Increased Calcium Intake Improves Cow Health, Ovulation

Iola Kansas Dairy Cows Grazing 2013 ( Wyatt Bechtel )

Dairy producers know calcium metabolism in their cows is important prior to calving to help avoid a nutrient deficiency or milk fever. Now, a new study from the University of Illinois shows that cows benefit from even more calcium than what has long been the industry standard recommendation.

"We are saying that you need to go to -20 milliequivalents and up to 2% of dietary dry matter for calcium (in negative DCAD diets)," explains Phil Cardoso, associate professor in the Department of Animal Sciences, in a news release. DCAD stands for dietary cation-anion difference.

Traditionally, producers using a negative DCAD strategy acidify a cow’s diet by taking it to only -5 milliequivalents and not adding calcium or by adding it at only 1% of dietary dry matter.

During the study, Cardoso’s team fed 76 multiparous Holstein cows one of three diets in the month before calving. These were: a control, non-acidified DCAD diet with no added calcium; an acidified DCAD diet (-24 milliequivalents per 100 grams of dry matter) with no added calcium; and an acidified DCAD diet (-24 milliequivalents) with added calcium at 2% of dietary dry matter. The DCAD formulation was mixed with typical forages and corn silage in prepartum diets.
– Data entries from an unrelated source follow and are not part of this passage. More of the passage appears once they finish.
(** X5. submitQuizAttempt stores at most one attempt. When it answers 201 it
    has appended exactly one: the attempt with the generated id, on the
    requested quiz, whose score and correctness flags are those of the
    grading and whose totalQuestions is the number of questions of the quiz;
    the reply is that attempt with its percentage replaced by
    round(score / totalMarks * 100). When it answers anything else the
    database is as it was, with one exception: when [toObject] raises after
    the insertion, the answer is 500 and that same attempt is stored. The
    answers 400 and 404 leave the database unchanged, and so does every
    answer to a request whose attempt [QuizAttempt.create] rejects: because
    the insertion fails, the score is NaN, or timeTaken does not cast to a
    number. *)
Theorem submit_appends_one_attempt (isValid : string -> bool) (now : Z)
  (faults : SubmitFaults) (newUser newId : ObjectId)
  (db db' : Store) (req : SubmitRequest) (reply : Reply QuizAttempt.t) :
  submitQuizAttempt isValid now faults newUser newId db req = (reply, db') ->
  let appended quiz responses stored :=
    submit_responses req = Some responses
    /\ Db.findQuiz db (submit_id req) = Some quiz
    /\ db' = {| quizzes := quizzes db; attempts := (attempts db ++ [stored])%list |}
    /\ QuizAttempt._id stored = newId
    /\ QuizAttempt.quiz stored = submit_id req
    /\ QuizAttempt.score stored = fst (Grading.grade quiz responses)
    /\ QuizAttempt.totalQuestions stored = Grading.totalQuestions quiz
    /\ List.map StoredResponse.isCorrect (QuizAttempt.responses stored)
       = List.map Processed.isCorrect (snd (Grading.grade quiz responses)) in
  (status reply = 201 ->
   exists quiz responses stored,
     appended quiz responses stored
     /\ reply = Success 201
                  (QuizAttempt.set_percentage
                     (Grading.percentage (QuizAttempt.score stored)
                                         (Grading.totalMarks quiz)) stored))
  /\ (status reply <> 201 ->
      db' = db
      \/ (toObject_throws faults = true /\ status reply = 500
          /\ exists quiz responses stored, appended quiz responses stored))
  /\ (status reply = 400 \/ status reply = 404 \/ create_fails faults = true
      \/ (toObject_throws faults = false /\ status reply <> 201) ->
      db' = db)
  /\ (forall quiz responses,
        submit_responses req = Some responses ->
        Db.findQuiz db (submit_id req) = Some quiz ->
        JS.isNaN (fst (Grading.grade quiz responses)) = true
        \/ QuizAttempt.castNumber
             (if JS.truthy (submit_timeTaken req) then submit_timeTaken req
              else JS.VNum (JS.Num 0)) = None ->
        db' = db).
Proof.
  intros H. cbn zeta. apply submit_outcome in H as [[-> Hs] | H].
  - split; [intros E; rewrite E in Hs; now destruct Hs as [Hs | [Hs | Hs]] |].
    split; [now left |]. split; reflexivity.
  - destruct H as (quiz & responses & stored & Hr & Hq & Hf & Hdb & Hid & Hquiz & _
                   & Hscore & Htotal & Hflags & _ & Hnan & Hcast & Hreply).
    assert (Hvalid : forall quiz' responses',
               submit_responses req = Some responses' ->
               Db.findQuiz db (submit_id req) = Some quiz' ->
               JS.isNaN (fst (Grading.grade quiz' responses')) = true
               \/ QuizAttempt.castNumber
                    (if JS.truthy (submit_timeTaken req) then submit_timeTaken req
                     else JS.VNum (JS.Num 0)) = None ->
               db' = db).
    { intros quiz' responses' Hr' Hq' [E | E]; [| congruence].
      rewrite Hr in Hr'. rewrite Hq in Hq'. injection Hr' as <-. injection Hq' as <-.
      congruence. }
    assert (Happ : exists quiz responses stored,
               submit_responses req = Some responses
               /\ Db.findQuiz db (submit_id req) = Some quiz
               /\ db' = {| quizzes := quizzes db;
                           attempts := (attempts db ++ [stored])%list |}
               /\ QuizAttempt._id stored = newId
               /\ QuizAttempt.quiz stored = submit_id req
               /\ QuizAttempt.score stored = fst (Grading.grade quiz responses)
               /\ QuizAttempt.totalQuestions stored = Grading.totalQuestions quiz
               /\ List.map StoredResponse.isCorrect (QuizAttempt.responses stored)
                  = List.map Processed.isCorrect (snd (Grading.grade quiz responses)))
      by (exists quiz, responses, stored; repeat split; assumption).
    destruct (toObject_throws faults); subst reply; cbn [status].
    + split; [discriminate |]. split; [intros _; right; now repeat split |].
      split; [| exact Hvalid].
      intros [E | [E | [E | [E _]]]]; try discriminate E. congruence.
    + split.
      * intros _. exists quiz, responses, stored. now repeat split.
      * split; [intros E; now contradiction E |]. split; [| exact Hvalid].
        intros [E | [E | [E | [_ E]]]]; try discriminate E; [congruence |].
        now contradiction E.
Qed.
(** * Clustering economies: a model of [tools.py]

    The module [tools.py] holds two classes.  [Preprocessing] loads a table
    of country indicators, converts it to numbers and prunes sparse rows and
    columns.  [Clustering] standardises a cleaned table, optionally projects
    it on its principal components and runs several clustering procedures,
    keeping every result in the dictionary [clusterings].

    The numeric routines (pandas' parser, scikit-learn, fastcluster, hdbscan)
    are external: they appear here as the fields of the class [Library].
    Everything the repository itself does (which routine is called on which
    data, what is stored under which name, what is dropped) is written out.
    Floating-point numbers are modelled by rationals.  Plots, prints, the
    imputation and the export to a file are left out. *)

From Stdlib Require Import ZArith QArith Lia Lqa.
From stdpp Require Import base option list strings gmap pretty sorting.

Local Open Scope Z_scope.

(** ** Python values and exceptions *)

#[global] Instance Q_eq_dec : EqDecision Q.
Proof. solve_decision. Defined.

#[global] Instance Qlt_dec (x y : Q) : Decision (x < y)%Q.
Proof.
  destruct (Qlt_le_dec x y) as [Hlt | Hle]; [left | right]; [exact Hlt |].
  intros Hlt. exact (Qle_not_lt _ _ Hle Hlt).
Defined.

#[global] Instance Qle_dec (x y : Q) : Decision (x <= y)%Q.
Proof.
  destruct (Qlt_le_dec y x) as [Hlt | Hle]; [right | left]; [| exact Hle].
  intros Hle. exact (Qle_not_lt _ _ Hle Hlt).
Defined.

(** The exceptions that reach the caller.  [LibraryError] stands for any
    exception raised inside a numeric routine of an external library. *)
Inductive exn : Type :=
  | KeyError (key : string)
  | ValueError (msg : string)
  | AttributeError (attr : string)
  | LibraryError.

#[global] Instance exn_eq_dec : EqDecision exn.
Proof. solve_decision. Defined.

(** The error kinds of the specification, as the source raises them:
    [set_index(..., verify_integrity=True)] raises a [ValueError] on a
    duplicated key, and reading the attribute [df_pc] before [getPC] has
    created it raises an [AttributeError]. *)
Definition DuplicateKeyError : exn := ValueError "Index has duplicate keys".
Definition PrecomputeRequiredError : exn := AttributeError "df_pc".
Definition ClusteringLibraryError : exn := LibraryError.

Inductive result (A : Type) : Type :=
  | Ok (a : A)
  | Raise (e : exn).
Arguments Ok {A} a.
Arguments Raise {A} e.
After calving, all cows were switched to a typical postpartum diet with 1% of dietary dry-matter calcium.The researchers then monitored changes in the blood, uterus, ovaries, and pregnancy status at two weeks and four weeks post-calving.

"There was a tendency for cows fed the negative DCAD + calcium diet to get pregnant at a higher rate than cows fed the control diet, but we need to test that in a larger population to be sure of that result," Cardoso reports.

Research shows increased calcium use also lessens the rates of uterine infection and improves cows’ speed-of-return to ovulation.

Cows fed the calcium-added diet also had more favorable disease-fighting antioxidants in the blood and more glands in the uterine lining, which keep the uterus clean and produce hormones that can kick-start ovulation. "That could be why we saw better pregnancy rates," Cardoso says.

Either way, he says the research outcome validates that a negative DCAD diet with added calcium can help improve herd health and future pregnancy outcomes.